[Dataset entries]
(* ===== verification/Bins.v ===== *)
(** List bins, invite tags, locators and the small pure helpers of [engine/helpers.rs],
    with the records of [engine/state.rs] and [engine/query.rs] they work on. *)

From stdpp Require Import base tactics list numbers option strings countable gmap sorting.
From Stdlib Require Import Strings.Byte.
From S2P Require Import Prelude Text Ids Order Channel Defaults Payload Json Ports Codec Chain.

(** [str::cmp]: the UTF-8 bytes. *)
Definition str_cmp (a b : str) : comparison := bytes_compare (utf8 a) (utf8 b).

(** * Locators and writes *)

Record DurableLocator : Set := mkDurableLocator { dl_channel : DurableChannel; dl_tag : Tag }.
Record DurableWrite : Set :=
  mkDurableWrite { dw_channel : DurableChannel; dw_tag : Tag; dw_body : bytes }.
Record EphemeralWrite : Set :=
  mkEphemeralWrite { ew_channel : EphemeralChannel; ew_tag : Tag; ew_body : bytes }.

#[export] Instance DurableLocator_eq_dec : EqDecision DurableLocator.
Proof. solve_decision. Defined.
#[export] Instance DurableWrite_eq_dec : EqDecision DurableWrite.
Proof. solve_decision. Defined.

Definition locator_ord (a b : DurableLocator) : comparison :=
  then_with (str_cmp (cval (d_kind (dl_channel a))) (cval (d_kind (dl_channel b))))
    (then_with (str_cmp (cval (d_address (dl_channel a))) (cval (d_address (dl_channel b))))
       (branded_cmp (dl_tag a) (dl_tag b))).

Definition sort_durable_locators (l : list DurableLocator) : list DurableLocator :=
  sort_by locator_ord l.

Definition write_locator (w : DurableWrite) : DurableLocator :=
  mkDurableLocator (dw_channel w) (dw_tag w).

Definition sort_durable_writes (l : list DurableWrite) : list DurableWrite :=
  sort_by (λ a b, locator_ord (write_locator a) (write_locator b)) l.

Definition sort_ephemeral_writes (l : list EphemeralWrite) : list EphemeralWrite :=
  sort_by (λ a b,
    then_with (str_cmp (cval (e_kind (ew_channel a))) (cval (e_kind (ew_channel b))))
      (then_with (str_cmp (cval (e_address (ew_channel a))) (cval (e_address (ew_channel b))))
         (branded_cmp (ew_tag a) (ew_tag b)))) l.

(** * List bins *)

Record BinKey : Set := mkBinKey { bk_channel : DurableChannel; bk_tag_key : TagKey }.

Record BinProgress : Set := mkBinProgress {
  bp_channel : DurableChannel; bp_tag_key : TagKey;
  bp_watermark : option TimeBin; bp_completed : gset TimeBin
}.

Definition progress_key (channel : DurableChannel) (tag_key : TagKey) : BinKey :=
  mkBinKey channel tag_key.

Definition catch_up_start (progress : option BinProgress) (list_from : TimeBin) : TimeBin :=
  match progress ≫= bp_watermark with
  | Some w => sat_add w 1
  | None => list_from
  end.

Definition listen_bins (w : TimeBin) : list TimeBin := [sat_sub w 1; w; sat_add w 1].

Definition bin_complete (progress : option BinProgress) (bin : TimeBin) : bool :=
  match progress with
  | None => false
  | Some p =>
    match bp_watermark p with Some w => (cval bin <=? cval w)%N | None => false end
    || bool_decide (bin ∈ bp_completed p)
  end.

(** The next bin the watermark would move to. *)
Definition next_bin (p : BinProgress) (list_from : TimeBin) : TimeBin :=
  match bp_watermark p with None => list_from | Some w => sat_add w 1 end.

(** The loop of [advance_progress]: each round removes a completed bin. *)
Fixpoint advance_loop (fuel : nat) (p : BinProgress) (list_from : TimeBin) : BinProgress :=
  match fuel with
  | O => p
  | S f =>
    let next := next_bin p list_from in
    if decide (next ∈ bp_completed p) then
      advance_loop f
        (mkBinProgress (bp_channel p) (bp_tag_key p) (Some next) (bp_completed p ∖ {[next]}))
        list_from
    else p
  end.

Definition advance_progress (p : BinProgress) (list_from : TimeBin) : BinProgress :=
  advance_loop (S (size (bp_completed p))) p list_from.

(** * Tags and keys *)

Section Tags.
Context `{HmacSha256}.

Definition handshake_tag_key (secret : arr 32) : TagKey :=
  from_bytes (as_bytes (expand (from_bytes secret) (blit "chuchotez/1/handshake-invite"))).

Definition invite_tag (secret : arr 32) (bin : TimeBin) : Tag :=
  from_bytes (as_bytes (expand (from_bytes secret)
    (blit "chuchotez/1/handshake-invite" ++ to_be_bytes bin))).

End Tags.

Definition intro_keys_ok (policy : Policy) (encryption_pk signing_pk : bytes)
    (intake_pk : option bytes) (seed_ct : bytes) : bool :=
  Nat.eqb (length encryption_pk) (kem_pk_len policy)
  && Nat.eqb (length signing_pk) (sign_pk_len policy)
  && Nat.eqb (length seed_ct) (kem_ct_len policy)
  && match intake_pk with None => true | Some pk => Nat.eqb (length pk) (kem_pk_len policy) end.

Definition rekey_cid (cid from to : ConversationId) : ConversationId :=
  if branded_eq cid from then to else cid.

Definition sort32 (a b : arr 32) : bytes :=
  match bytes_compare (cval a) (cval b) with
  | Gt => cval b ++ cval a
  | _ => cval a ++ cval b
  end.

(** [out[..n].copy_from_slice(&shared[..n])] into 32 zero bytes. *)
Lemma shared32_ok (shared : bytes) :
  Nat.eqb (length (take 32 shared ++ replicate (32 - length (take 32 shared)) x00)) 32 = true.
Proof. rewrite length_app, length_replicate, length_take. apply Nat.eqb_eq. lia. Qed.

Definition take_shared32 (shared : bytes) : Secret :=
  from_bytes (mkChecked (take 32 shared ++ replicate (32 - length (take 32 shared)) x00)
                (shared32_ok shared)).

Record FragPart : Set := mkFragPart {
  fp_tx_id : Tag; fp_frag_i : FragIndex; fp_frag : bytes; fp_last_i : option FragIndex
}.

Definition frag_parts (packet : PacketPlain) : option FragPart :=
  match packet with
  | TxFragMore p => Some (mkFragPart (fm_tx_id p) (fm_frag_i p) (fm_frag p) None)
  | TxFragLast p => Some (mkFragPart (fl_tx_id p) (fl_frag_i p) (fl_frag p) (Some (fl_frag_i p)))
  | _ => None
  end.

(** * Folded values *)

Section Folded.
Context `{Base64Url}.

Definition decode_fold_bstr (value : Json) : result EngineError bytes :=
  match value with
  | JString s => ok_or MalformedPersist (b64_decode s)
  | _ => Err MalformedPersist
  end.

Definition decode_fold32 (value : Json) : result EngineError (arr 32) :=
  bs ← decode_fold_bstr value; ok_or MalformedPersist (try_into 32 bs).

Definition keypair_json (pk sk : bytes) : Json := obj [("pk", bstr pk); ("sk", bstr sk)].

Definition parse_fold_keypair (value : Json) : result EngineError (bytes * bytes) :=
  m ← match value with JObject m => Ok m | _ => Err MalformedPersist end;
  pk ← (v ← ok_or MalformedPersist (find_key m (lit "pk")); decode_fold_bstr v);
  sk ← (v ← ok_or MalformedPersist (find_key m (lit "sk")); decode_fold_bstr v);
  Ok (pk, sk).

End Folded.

Definition parse_fold_channel (value : Json) : result EngineError DurableChannel :=
  m ← match value with JObject m => Ok m | _ => Err MalformedPersist end;
  v ← ok_or MalformedPersist (find_key m (lit "kind"));
  kind ← match v with JString s => Ok s | _ => Err MalformedPersist end;
  v ← ok_or MalformedPersist (find_key m (lit "address"));
  address ← match v with JString s => Ok s | _ => Err MalformedPersist end;
  kind ← map_err (λ _, MalformedPersist) (Kind_try_from kind);
  address ← map_err (λ _, MalformedPersist) (Address_try_from address);
  Ok (DurableChannel_new kind address).

Definition actor_for (sort : ConversationSort) (bs : bytes) : option Actor :=
  match sort with
  | HandshakeDm | HandshakeSync =>
      if bool_decide (bs = []) then Some Actor_Handshake else None
  | DirectMessage | Group =>
      if bool_decide (bs = []) then None
      else Some (Actor_Signing (SigningPublicKey_from_bytes bs))
  | Synchronization => id ← try_into 32 bs; Some (Actor_Device (from_bytes id))
  | EngineSort => None
  end.

Definition payload_expire_at (payload : TxPayload) : option UnixSeconds :=
  match payload with
  | PText t => t_expire_at t
  | PMedia m => m_expire_at m
  | _ => None
  end.

(** * Progress of a bin list *)

Lemma advance_once_complete p lf b :
  next_bin p lf ∈ bp_completed p → (cval lf <= cval b)%N ∨ bp_watermark p ≠ None →
  bin_complete (Some (mkBinProgress (bp_channel p) (bp_tag_key p) (Some (next_bin p lf))
                        (bp_completed p ∖ {[next_bin p lf]}))) b = bin_complete (Some p) b.
Proof.
  intros Hin Hb. apply eq_true_iff_eq. unfold bin_complete. cbn [bp_watermark bp_completed].
  rewrite !orb_true_iff, !bool_decide_eq_true, N.leb_le, elem_of_difference, elem_of_singleton.
  unfold next_bin in *. destruct (bp_watermark p) as [w|]; rewrite ?N.leb_le.
  - split.
    + intros [Hle|[Hc _]]; [|by right].
      destruct (decide (cval b <= cval w)%N); [by left|]. right.
      replace b with (sat_add w 1); [done|]. apply checked_eq. rewrite sat_add_val in *.
      pose proof (u64_le_max b). lia.
    + intros [Hle|Hc].
      * left. rewrite sat_add_val. pose proof (u64_le_max b). lia.
      * destruct (decide (b = sat_add w 1)) as [->|]; [left; lia|by right].
  - split.
    + intros [Hle|[Hc _]]; [|by right]. right. destruct Hb as [Hb|]; [|done].
      replace b with lf; [done|]. apply checked_eq. lia.
    + intros [|Hc]; [done|]. destruct (decide (b = lf)) as [->|]; [left; lia|by right].
Qed.

Lemma advance_loop_spec fuel p lf :
  size (bp_completed p) < fuel →
  let q := advance_loop fuel p lf in
  next_bin q lf ∉ bp_completed q ∧
  bp_channel q = bp_channel p ∧ bp_tag_key q = bp_tag_key p ∧
  (∀ b, (cval lf <= cval b)%N ∨ bp_watermark p ≠ None →
     bin_complete (Some q) b = bin_complete (Some p) b).
Proof.
  revert p. induction fuel as [|f IH]; intros p Hf; [lia|]. cbn [advance_loop].
  destruct (decide (next_bin p lf ∈ bp_completed p)) as [Hin|Hni]; [|done].
  assert (size ({[next_bin p lf]} : gset TimeBin) ≤ size (bp_completed p)) as Hle
    by (apply subseteq_size; set_solver).
  rewrite size_singleton in Hle.
  set (p' := mkBinProgress _ _ _ _).
  assert (size (bp_completed p') < f) as Hsz.
  { cbn. rewrite size_difference by set_solver. rewrite size_singleton. lia. }
  destruct (IH p' Hsz) as (H1 & H2 & H3 & H4). split_and!; [done..|].
  intros b Hb. rewrite H4 by (right; done). by apply advance_once_complete.
Qed.

Lemma advance_progress_key p list_from :
  progress_key (bp_channel (advance_progress p list_from)) (bp_tag_key (advance_progress p list_from))
  = progress_key (bp_channel p) (bp_tag_key p).
Proof.
  destruct (advance_loop_spec (S (size (bp_completed p))) p list_from) as (_ & H2 & H3 & _); [lia|].
  unfold advance_progress. by rewrite H2, H3.
Qed.

(** Advancing the watermark of a bin list ends, changes which bins from the list's
    origin on count as complete in nothing, and moves the catch-up start past every bin
    listed without a gap: the bin it would fetch next is not complete, unless the
    watermark is the last bin there is. *)
Theorem advance_progress_spec p list_from :
  let q := advance_progress p list_from in
  (∀ b, (cval list_from <= cval b)%N ∨ bp_watermark p ≠ None →
     bin_complete (Some q) b = bin_complete (Some p) b) ∧
  (bin_complete (Some q) (catch_up_start (Some q) list_from) = true →
     bp_watermark q = Some (clamp64 u64_max)) ∧
  progress_key (bp_channel q) (bp_tag_key q) = progress_key (bp_channel p) (bp_tag_key p).
Proof.
  destruct (advance_loop_spec (S (size (bp_completed p))) p list_from) as (H1 & H2 & H3 & H4);
    [lia|]. cbv zeta. split_and!; [done| |unfold advance_progress; by rewrite H2, H3].
  set (q := advance_progress p list_from) in *. unfold advance_progress in q. fold q in H1.
  change (catch_up_start (Some q) list_from) with (next_bin q list_from).
  unfold bin_complete. rewrite orb_true_iff, bool_decide_eq_true. intros [Hle|]; [|done].
  unfold next_bin in Hle. destruct (bp_watermark q) as [w|]; [|done].
  apply N.leb_le in Hle. f_equal. apply checked_eq. rewrite sat_add_val in Hle.
  rewrite clamp64_val. pose proof (u64_le_max w). unfold u64_max in *. lia.
Qed.

(** * Order of locators *)

Lemma str_cmp_eq a b : str_cmp a b = Eq ↔ a = b.
Proof.
  unfold str_cmp. rewrite bytes_compare_eq. split; [apply utf8_inj|by intros ->].
Qed.

Lemma locator_ord_eq a b : locator_ord a b = Eq ↔ a = b.
Proof.
  unfold locator_ord. rewrite !then_with_eq, !str_cmp_eq, !checked_eq_iff, branded_cmp_eq.
  destruct a as [[ka aa] ta], b as [[kb ab] tb]; cbn.
  split; [by intros (-> & -> & ->)|by intros [= -> -> ->]].
Qed.

Lemma locator_ord_total : total_cmp locator_ord.
Proof.
  apply (total_cmp_then (λ a b, str_cmp _ _)); [apply total_cmp_bytes|].
  apply (total_cmp_then (λ a b, str_cmp _ _)); [apply total_cmp_bytes|].
  apply (total_cmp_bytes (λ a, cval (as_bytes (dl_tag a)))).
Qed.

(** The locators handed to the mapper are listed once each, in the order of channel
    kind, address and tag, whatever order they were collected in; the outstanding writes
    are only reordered. *)
Theorem sorted_locators_spec l ws :
  (∀ x, x ∈ dedup (sort_durable_locators l) ↔ x ∈ l) ∧
  NoDup (dedup (sort_durable_locators l)) ∧
  StronglySorted (cmp_le locator_ord) (sort_durable_locators l) ∧
  sort_durable_locators l ≡ₚ l ∧ sort_durable_writes ws ≡ₚ ws.
Proof.
  pose proof (sort_by_sorted locator_ord (tc_antisym _ locator_ord_total)
    (tc_trans _ locator_ord_total) l) as HS.
  split_and!.
  - intros x. rewrite elem_of_dedup. unfold sort_durable_locators. by rewrite sort_by_perm.
  - apply (dedup_NoDup locator_ord); [apply locator_ord_eq|apply (tc_antisym _ locator_ord_total)|].
    exact HS.
  - exact HS.
  - apply sort_by_perm.
  - apply sort_by_perm.
Qed.

(** * Small helpers *)

Lemma sort32_comm a b : sort32 a b = sort32 b a.
Proof.
  unfold sort32. rewrite (bytes_compare_antisym (cval a) (cval b)).
  destruct (bytes_compare (cval a) (cval b)) eqn:E; cbn; [|done|done].
  apply bytes_compare_eq in E. by rewrite E.
Qed.

(** The two parties of a handshake derive the same bytes from their two secrets,
    whichever is whose, and from no other pair. *)
Theorem sort32_spec a b c d :
  length (sort32 a b) = 64%nat ∧
  (sort32 a b = sort32 c d ↔ (a = c ∧ b = d) ∨ (a = d ∧ b = c)).
Proof.
  split.
  { unfold sort32. destruct (bytes_compare _ _); by rewrite length_app, !arr_length. }
  split.
  - assert (∀ x y z w : arr 32, cval x ++ cval y = cval z ++ cval w → x = z ∧ y = w) as HI.
    { intros x y z w HE. apply app_inj_1 in HE as [H1 H2]; [|by rewrite !arr_length].
      split; by apply checked_eq. }
    unfold sort32. intros HE.
    destruct (bytes_compare (cval a) (cval b)), (bytes_compare (cval c) (cval d));
      apply HI in HE as [-> ->]; auto.
  - intros [[-> ->]|[-> ->]]; [done|apply sort32_comm].
Qed.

Exercise prompt:
Count lines above with the word "each". Give the number only.

Answer section:
2